Hopefully you'll enjoy Katawa Shoujo. I did and am patiently waiting the final product, which I'm assuming will be free because this is an amateur project. According to the developer blog, it will be [del]*more than a year* until we see a final product[/del] [del]*coming out January 4th!* It's been a long time but it releases next year.[/del]

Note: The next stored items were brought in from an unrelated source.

(* ===== verification/HttpGet.v ===== *)
(** GET and HEAD requests: http_get.c, [mog_http_path] of http.c and
    [mog_file_open_read] of file.c.

    The header and the body are functions of the connection and the [chan] to
    the client; opening runs in the monad of World.v.  [sendfile] sends the
    bytes of the file that is open, which may have become shorter than [stat]
    said. *)
From S2P Require Import Prelude Fmt Ragel ValidPath Http TryWrite HttpResp World.
From stdpp Require Import base list numbers.
From Stdlib Require Import ZArith Lia.

#[local] Open Scope Z_scope.

(** ** [mog_http_path] *)

(** The path in the buffer, or [NULL] with [errno]; the NUL byte the code
    stores behind the path is the end of the list. *)
Definition mog_http_path (h : mog_http) (buf : list Z) (err : option errno)
  : res (option (list Z) * option errno) :=
  let path := slice (path_tip h) (path_end h - path_tip h) buf in
  assert! path_tip h <? path_end h;
  let* ok := PathTraversal.mog_valid_path path in
  if negb ok then Ok (None, err)
  else if decide (http_method h = MOG_HTTP_METHOD_PUT) then
    let* ok := ValidPutPath.mog_valid_put_path path in
    if negb ok then Ok (None, Some EINVAL) else Ok (Some path, err)
  else Ok (Some path, err).

(** ** Opening *)

(** [errno] is [e], and [mog_fdmap_expire] has closed [expired] descriptors. *)
Definition mog_open_expire_retry (e : errno) (expired : Z) : bool :=
  match e with
  | ENFILE | EMFILE | ENOMEM => 0 <? expired
  | _ => false
  end.

(** [mog_file_open_read]: the file is zeroed except for [fsize]. *)
Definition mog_file_open_read {S} (p : name) : MS S (errno + mog_file) :=
  fd ← mog_open_read p;
  fd ← (match fd with
        | inl e =>
            match e with
            | ENFILE | EMFILE | ENOMEM =>
                n ← sys_value; (* mog_fdmap_expire *)
                if mog_open_expire_retry e n then mog_open_read p else mret fd
            | _ => mret fd
            end
        | inr _ => mret fd
        end);
  match fd with
  | inl e => mret (inl e)
  | inr c => mret (inr (MogFile (-1) 0 None None None c))
  end.

(** ** [http_get_resp_hdr] *)

Definition keep_alive (h : mog_http) : list Z :=
  if persistent h then str "keep-alive" else str "close".

Definition hdr_206 (date modified : list Z) (h : mog_http) (offset count size : Z) : list Z :=
  str "HTTP/1.1 206 Partial Content" ++ CRLF ++ str "Status: 206 Partial Content" ++ CRLF
  ++ str "Date: " ++ date ++ CRLF ++ str "Last-Modified: " ++ modified ++ CRLF
  ++ str "Content-Length: " ++ fmt_d count ++ CRLF
  ++ str "Content-Type: application/octet-stream" ++ CRLF
  ++ str "Content-Range: bytes " ++ fmt_d offset ++ str "-" ++ fmt_d (offset + count - 1)
  ++ str "/" ++ fmt_d size ++ CRLF
  ++ str "Connection: " ++ keep_alive h ++ CRLF ++ CRLF.

Definition hdr_200 (date modified : list Z) (h : mog_http) (count : Z) : list Z :=
  str "HTTP/1.1 200 OK" ++ CRLF ++ str "Status: 200 OK" ++ CRLF
  ++ str "Date: " ++ date ++ CRLF ++ str "Last-Modified: " ++ modified ++ CRLF
  ++ str "Content-Length: " ++ fmt_d count ++ CRLF
  ++ str "Content-Type: application/octet-stream" ++ CRLF
  ++ str "Accept-Ranges: bytes" ++ CRLF
  ++ str "Connection: " ++ keep_alive h ++ CRLF ++ CRLF.

Definition ERR416 : list Z := str "416 Requested Range Not Satisfiable".

Definition hdr_416 (date : list Z) (h : mog_http) (size : Z) : list Z :=
  str "HTTP/1.1 " ++ ERR416 ++ CRLF ++ str "Status: " ++ ERR416 ++ CRLF
  ++ str "Date: " ++ date ++ CRLF ++ str "Content-Length: 0" ++ CRLF
  ++ str "Content-Type: text/plain" ++ CRLF
  ++ str "Content-Range: bytes */" ++ fmt_d size ++ CRLF
  ++ str "Connection: " ++ keep_alive h ++ CRLF ++ CRLF.

(** The decision on the requested range: where control goes after the block
    that validates ranges, with the values of [http->range_end], [offset] and
    [count]. *)
Inductive range_verdict :=
  | BadRange
  | Resp200
  | Resp206 (range_end' offset count : Z).

Definition validate_range (h : mog_http) (size : Z) : res range_verdict :=
  let beg := range_beg h in
  let end_ := range_end h in
  if (end_ <? 0) && (beg <? 0) then Ok BadRange
  else if size <=? beg then Ok BadRange
  else if (0 <=? beg) && (0 <=? end_) && (end_ <? beg) then Ok BadRange
  else if end_ <? 0 then (* bytes=M- *)
    assert! 0 <=? beg;
    Ok (Resp206 end_ beg (size - beg))
  else if beg <? 0 then (* bytes=-N *)
    assert! 0 <=? end_;
    let offset := size - end_ in
    if offset <? 0 then Ok Resp200 else Ok (Resp206 end_ offset (size - offset))
  else (* bytes=M-N *)
    assert! (0 <=? beg) && (0 <=? end_);
    let end_ := if size <=? end_ then size - 1 else end_ in
    Ok (Resp206 end_ beg (wrap64 (end_ + 1) - beg)).

(** Returns the connection, the socket and the count. *)
Definition http_get_resp_hdr (date modified : list Z) (size : Z) (h : mog_http) (c : chan)
  : res (mog_http * chan * Z) :=
  let finish h buf count :=
    assert! (0 <? zlen buf) && (zlen buf <? FSBUF_SIZE);
    assert! match wbuf h with WNull => true | _ => false end;
    let count := if decide (http_method h = MOG_HTTP_METHOD_HEAD) then 0 else count in
    let* ' (w, c') := mog_trysend buf c in
    Ok (set_wbuf w h, c', count) in
  let resp_200 h := finish h (hdr_200 date modified h size) size in
  if has_range h then
    let* v := validate_range h size in
    match v with
    | BadRange =>
        match forward h with
        | Some _ => let h := set_forward None h in finish h (hdr_416 date h size) 0
        | None =>
            assert! bool_decide (http_method h = MOG_HTTP_METHOD_HEAD);
            finish h (hdr_416 date h size) 0
        end
    | Resp200 => resp_200 h
    | Resp206 end_ offset count =>
        let h := set_range_end end_ h in
        assert! 0 <? count;
        assert! 0 <=? offset;
        let h := match forward h with
                 | Some f => set_forward (Some (set_fsize (offset + count) (set_foff offset f))) h
                 | None => h
                 end in
        finish h (hdr_206 date modified h offset count size) count
    end
  else resp_200 h.

(** ** [mog_http_get_open] *)

Definition get_resp_hdr (date modified : list Z) (size : Z) : M unit := fun h w =>
  match http_get_resp_hdr date modified size h (w_chan w) with
  | Ok (h', c', _) => Ok (tt, h', set_chan c' w)
  | Crash r => Crash r
  end.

*3.bp.blogspot.com/-tn4cZd3AQiY/TwPXnwlNueI/AAAAAAAAAbw/YIhOzXODND4/s1600/katawa_shoujo_release.png

*It's released.* Click the image above for a link to the blog post with the downloads. Torrent and DDL are avaliable.
Katawa Shoujo Dev Blog

*Game Torrent:*
Windows version: *dl.katawa-shoujo.com/gold/[4ls]_katawa_shoujo_[windows][C3798628].exe.torrent

Linux version: *dl.katawa-shoujo.com/gold/[4ls]_katawa_shoujo_[linux-x86][EA1DFB30].tar.bz2.torrent

Mac version: *dl.katawa-shoujo.com/gold/[4ls]_katawa_shoujo_[mac][0B31CA0B].dmg.torrent
*
Arc Flowcharts*
Katawa shoujo full flowchart V2.7
Act 1 V2.7
Rin's arc V2.7
Shizune's arc V2.7
Hanako's arc V2.7
Lilly's arc V2.7
Emi's arc V2.7[/QUOTE]

Credits to Feuver.

*Soundtrack Download:*
*katawa-shoujo.com/download.php

*Alpha Build Screenshots*
*imgur.com/a/U0QxX

*Useful links* (sprites, bgm, sounds, fonts etc):
*r-a-dio.com/ks/
*renpy.org/
*butsic.us.to/katawa/

Taken from Facepunch thread started by the user "Banned?".


----------



## Krow (Jan 9, 2012)

Very, very interesting concept. Will definitely check this one out.


----------



## Faun (Jan 9, 2012)

Can't decide which path should I choose: Hanako's or Rin's ?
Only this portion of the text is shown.